Reviewed by Diane R. Wiener
In this short, bold work, we are invited as readers into conversations with self, with others, with otherworldly beings. Themes of interiority and exteriority, control, and release are co-mingled with intimacy, reflection, and some (unromantic) nostalgia—as never prosaic life review (or, lives reviewed).
“I thought I knew what love was, who I was,” the poet tells us in the first poem, “Janet, Fall Evening.” The multi-faceted, at-times italicized, you-addressee who is invoked and engaged by the I-addresser in this poem is possibly—but not necessarily—the you in “All the poems are beautiful and true and Zee,” the initial line of which continues from its title (with its comma after “Zee” as a deliberate placement). A bit later, we are welcomed to consider the following single-spaced lines:
“no more of me; no more co-extensions;
no more truth and beauty to impose
on you. Just you. I can do it. Just you:”
At this juncture, the poem shifts to indented, double-spaced lines, within which appear the following:
“You’re stars too, all the stars
(no more of me)”
This poem’s whimsical while intergalactic machinations center “the other,” so that this you has (or, you have) primacy. The out-picturing poet soon invokes “green monster eyes”:
(no more of me, no more)
green monster eyes,
wonderest, wand’rest in the shade
sky, entire sky
Although it’s unclear whose “monster” eyes appear here, or which being has these eyes, we might wonder, too, who the monster is, and how relationship and interconnectedness might at times create monstrous interactions that are likewise somehow stellar or part of another world that is refusing violence, where a “head inclined to fur against the cheek” is concurrent with “the grass-smell – yours too.” Is the grass-smell yours? Is your smell present alongside the grass-smell as a sensory admixture?
Simultaneously, I somehow want to understand as I find myself releasing my understanding, surrendering to the musics presented by the poet’s offerings.
These poems are not clues to a puzzle; instead, they feel—to me—like invitations to alternative ways of imagination and engagement. Any poet who creates and invites the reader into a new world is one surely deserving of admiration, gratitude, and attention; Neilson is such a poet.

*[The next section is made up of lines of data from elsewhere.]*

(** * kntp: NTP comparison and recommendation

    A shallow embedding of the two copies of the library that the
    repository carries,

      - [src/kntp/core.py]  (the packaged module, [Module Core]), and
      - [kntp-lib.py]       (the standalone copy,  [Module Legacy]),

    together with the properties of the protocol exchange, the sampling
    pipeline and the ranking algorithm.

    Conventions of the embedding.

      - A Python [int] is a [Z]; [bytes] is a [list byte].
      - A Python [float] is modelled twice.  For the control flow (checks,
        exceptions, counts, the entries that come out) it is the rational it
        denotes ([Q]), and the arithmetic is exact.  For the values that the
        code computes it is an IEEE 754 binary64 number with the rounding
        operations of the kernel's floats: [Module Binary64] holds
        [query_ntp] and [rank_servers] in that arithmetic.
      - A function that can raise returns a [result]: [Ok v] or [Raise e],
        with [e] the class of the exception.
      - The two dictionaries of [collect_stats] are finite maps keyed by the
        server name; a missing key raises [KeyError] as in Python.
      - The network and the wall clock are an oracle ([world]): what the
        k-th call of [query_ntp] observes.  [statistics.pstdev] needs a
        square root, which the rationals do not have: it is a parameter
        ([sqrt]) of the functions that use it. *)

From Stdlib Require Import ZArith QArith Qabs Qround Lia Lqa Bool List.
From Stdlib Require Import Strings.String Strings.Ascii Strings.Byte DecimalString.
From Stdlib Require Import Sorting.Sorted Sorting.Permutation.
From Stdlib Require Import Floats.
From stdpp Require Import base option list strings gmap.

Local Open Scope Z_scope.

(* ===================================================================== *)
(** ** Exceptions and fallible computations *)
(* ===================================================================== *)

(** The exception classes that the code raises, catches or lets through.
    [SocketTimeout] and [SocketGaierror] are subclasses of [OSError],
    [NTPResponseError] is a subclass of [ValueError] (core.py only);
    [OverflowError] is what [int] raises on an infinite float, and
    [AttributeError] what the lookup of a name that a module does not bind
    raises; [KeyboardInterrupt] derives from [BaseException], not
    [Exception]. *)
Inductive exn : Type :=
  | ValueError
  | NTPResponseError
  | RuntimeError
  | SocketTimeout
  | SocketGaierror
  | OSError
  | StructError
  | KeyError
  | StatisticsError
  | TypeError
  | OverflowError
  | AttributeError
  | KeyboardInterrupt.

Definition exn_eqb (a b : exn) : bool :=
  match a, b with
  | ValueError, ValueError | NTPResponseError, NTPResponseError
  | RuntimeError, RuntimeError | SocketTimeout, SocketTimeout
  | SocketGaierror, SocketGaierror | OSError, OSError
  | StructError, StructError | KeyError, KeyError
  | StatisticsError, StatisticsError | TypeError, TypeError
  | OverflowError, OverflowError | AttributeError, AttributeError
  | KeyboardInterrupt, KeyboardInterrupt => true
  | _, _ => false
  end.

(** [isinstance(e, Exception)]. *)
Definition is_Exception (e : exn) : bool :=
  match e with
  | KeyboardInterrupt => false
  | _ => true
  end.

(** [isinstance(e, ValueError)]. *)
Definition is_ValueError (e : exn) : bool :=
  match e with
  | ValueError | NTPResponseError => true
  | _ => false
  end.

Inductive result (A : Type) : Type :=
  | Ok (a : A)
  | Raise (e : exn).
Arguments Ok {A} a.
Arguments Raise {A} e.

Definition bind {A B : Type} (m : result A) (k : A -> result B) : result B :=
  match m with
  | Ok a => k a
  | Raise e => Raise e
  end.

Declare Scope result_scope.
Delimit Scope result_scope with result.
Notation "'do' x <- m ; k" := (bind m (fun x => k))
  (at level 10, x name, m at level 100, k at level 200) : result_scope.
Notation "'check' c 'else' e ; k" := (if c then k else Raise e)
  (at level 10, c at level 100, e at level 100, k at level 200) : result_scope.
Local Open Scope result_scope.

Definition is_ok {A : Type} (r : result A) : bool :=
  match r with Ok _ => true | Raise _ => false end.

(** [for x in l: st = f(x, st)], stopping at the first exception. *)
Fixpoint for_each {A St : Type} (f : A -> St -> result St) (l : list A) (st : St)
  : result St :=
  match l with
  | [] => Ok st
  | x :: l' => do st' <- f x st; for_each f l' st'
  end.

(** [for i in range(i0, i0 + n): st = body(i, st)]. *)
Fixpoint for_range {St : Type} (body : nat -> St -> result St) (i n : nat) (st : St)
  : result St :=
  match n with
  | O => Ok st
  | S n' => do st' <- body i st; for_range body (S i) n' st'
  end.

(* ===================================================================== *)
(** ** Bytes and [struct] *)
(* ===================================================================== *)

Definition byte_val (b : byte) : Z := Z.of_N (Byte.to_N b).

The Rilke quote (from Letters to a Young Poet) that introduces this short, bold work provides some contextualization; no “solutions” are offered, though, only more questions and possibilities: “Perhaps all the dragons in our lives are princesses, only waiting for the day they will see us handsome and brave? Perhaps everything terrifying is deep down a helpless thing that needs our help.” (Yes, Rilke was hardly “clued-in” about disability—on the contrary, his writing is widely criticized as ableist. Yet, his words are used to good effect here.)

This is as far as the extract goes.